BEGIN WORKING DATA

Lemma truncate_nil (max_length : Z) : truncate [] max_length = Ok [].
Proof.
  unfold truncate. destruct (len [] >? max_length); [| reflexivity].
  unfold py_slice_to. destruct (max_length <? 0); rewrite take_nil; reflexivity.
Qed.

(** X3. An ASCII text without a letter and without a digit (the empty
    text, blanks, punctuation) is sanitized to the fallback
    ["screenshot"], whatever [max_length] is. *)
Theorem sanitize_filename_without_alnum (text : str) (max_length : Z) :
  Forall (fun c => is_ascii c = true /\ is_alnum (ascii_lower c) = false) text ->
  sanitize_filename text max_length = Ok fallback.
Proof.
  intros H.
  assert (Hlow : Forall (fun c => is_alnum c = false) (py_lower text)).
  { unfold py_lower. replace (forallb is_ascii text) with true.
    - apply Forall_fmap. eapply Forall_impl; [exact H |]. intros c [_ Hc]. exact Hc.
    - symmetry. apply List.forallb_forall. intros c Hc.
      rewrite Forall_forall in H. apply H, list_elem_of_In, Hc. }
  pose proof (sanitize_steps_forall (fun c => is_alnum c = false) eq_refl text Hlow) as Hno.
  destruct (sanitize_steps_shape text) as ([Hall _] & Hhead & _).
  assert (Hnil : sanitize_steps text = []).
  { destruct (sanitize_steps text) as [|c t]; [reflexivity |]. exfalso. apply Hhead.
    apply Forall_cons in Hno as [Hc _]. apply Forall_cons in Hall as [Hs _].
    unfold is_stem_char in Hs. rewrite Hc in Hs. cbn in Hs. apply is_hyphen_eq in Hs.
    subst c. reflexivity. }
  unfold sanitize_filename. rewrite Hnil, truncate_nil. reflexivity.
Qed.

(* ===================================================================== *)
(** * More about the unique path resolver *)
(* ===================================================================== *)

(** X4. The result of [get_unique_path] depends on the filesystem only
    through the existence of the candidate and of its numbered variants:
    two filesystems that agree on those give the same path, whatever
    else they hold. *)
Theorem get_unique_path_local (fs1 fs2 : gmap Path Entry) (base_path : Path) :
  path_exists fs1 base_path = path_exists fs2 base_path ->
  (forall k, path_exists fs1 (numbered base_path k) = path_exists fs2 (numbered base_path k)) ->
  get_unique_path fs1 base_path = get_unique_path fs2 base_path.
Proof.
  intros Hbase Hnum.
  destruct (get_unique_path_total fs1 base_path) as (p1 & Hp1 & Hfree1 & Hcase1).
  destruct (get_unique_path_total fs2 base_path) as (p2 & Hp2 & Hfree2 & Hcase2).
  rewrite Hp1, Hp2. f_equal.
  destruct Hcase1 as [[-> He1] | (He1 & k1 & Hk1 & -> & Hbusy1)];
    destruct Hcase2 as [[-> He2] | (He2 & k2 & Hk2 & -> & Hbusy2)]; try congruence.
  f_equal. destruct (N.lt_trichotomy k1 k2) as [Hlt | [Heq | Hgt]]; [| exact Heq |].
  - rewrite Hnum, Hbusy2 in Hfree1 by lia. discriminate.
  - rewrite <- Hnum, Hbusy1 in Hfree2 by lia. discriminate.
Qed.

END WORKING DATA

- [TASK INSTRUCTIONS]: Take the lines from the top of the data through the one that contains "through the existence" and copy them exactly, leaving out every line after it.

- [ANSWER BOX]:
Lemma truncate_nil (max_length : Z) : truncate [] max_length = Ok [].
Proof.
  unfold truncate. destruct (len [] >? max_length); [| reflexivity].
  unfold py_slice_to. destruct (max_length <? 0); rewrite take_nil; reflexivity.
Qed.

(** X3. An ASCII text without a letter and without a digit (the empty
    text, blanks, punctuation) is sanitized to the fallback
    ["screenshot"], whatever [max_length] is. *)
Theorem sanitize_filename_without_alnum (text : str) (max_length : Z) :
  Forall (fun c => is_ascii c = true /\ is_alnum (ascii_lower c) = false) text ->
  sanitize_filename text max_length = Ok fallback.
Proof.
  intros H.
  assert (Hlow : Forall (fun c => is_alnum c = false) (py_lower text)).
  { unfold py_lower. replace (forallb is_ascii text) with true.
    - apply Forall_fmap. eapply Forall_impl; [exact H |]. intros c [_ Hc]. exact Hc.
    - symmetry. apply List.forallb_forall. intros c Hc.
      rewrite Forall_forall in H. apply H, list_elem_of_In, Hc. }
  pose proof (sanitize_steps_forall (fun c => is_alnum c = false) eq_refl text Hlow) as Hno.
  destruct (sanitize_steps_shape text) as ([Hall _] & Hhead & _).
  assert (Hnil : sanitize_steps text = []).
  { destruct (sanitize_steps text) as [|c t]; [reflexivity |]. exfalso. apply Hhead.
    apply Forall_cons in Hno as [Hc _]. apply Forall_cons in Hall as [Hs _].
    unfold is_stem_char in Hs. rewrite Hc in Hs. cbn in Hs. apply is_hyphen_eq in Hs.
    subst c. reflexivity. }
  unfold sanitize_filename. rewrite Hnil, truncate_nil. reflexivity.
Qed.

(* ===================================================================== *)
(** * More about the unique path resolver *)
(* ===================================================================== *)

(** X4. The result of [get_unique_path] depends on the filesystem only
    through the existence of the candidate and of its numbered variants:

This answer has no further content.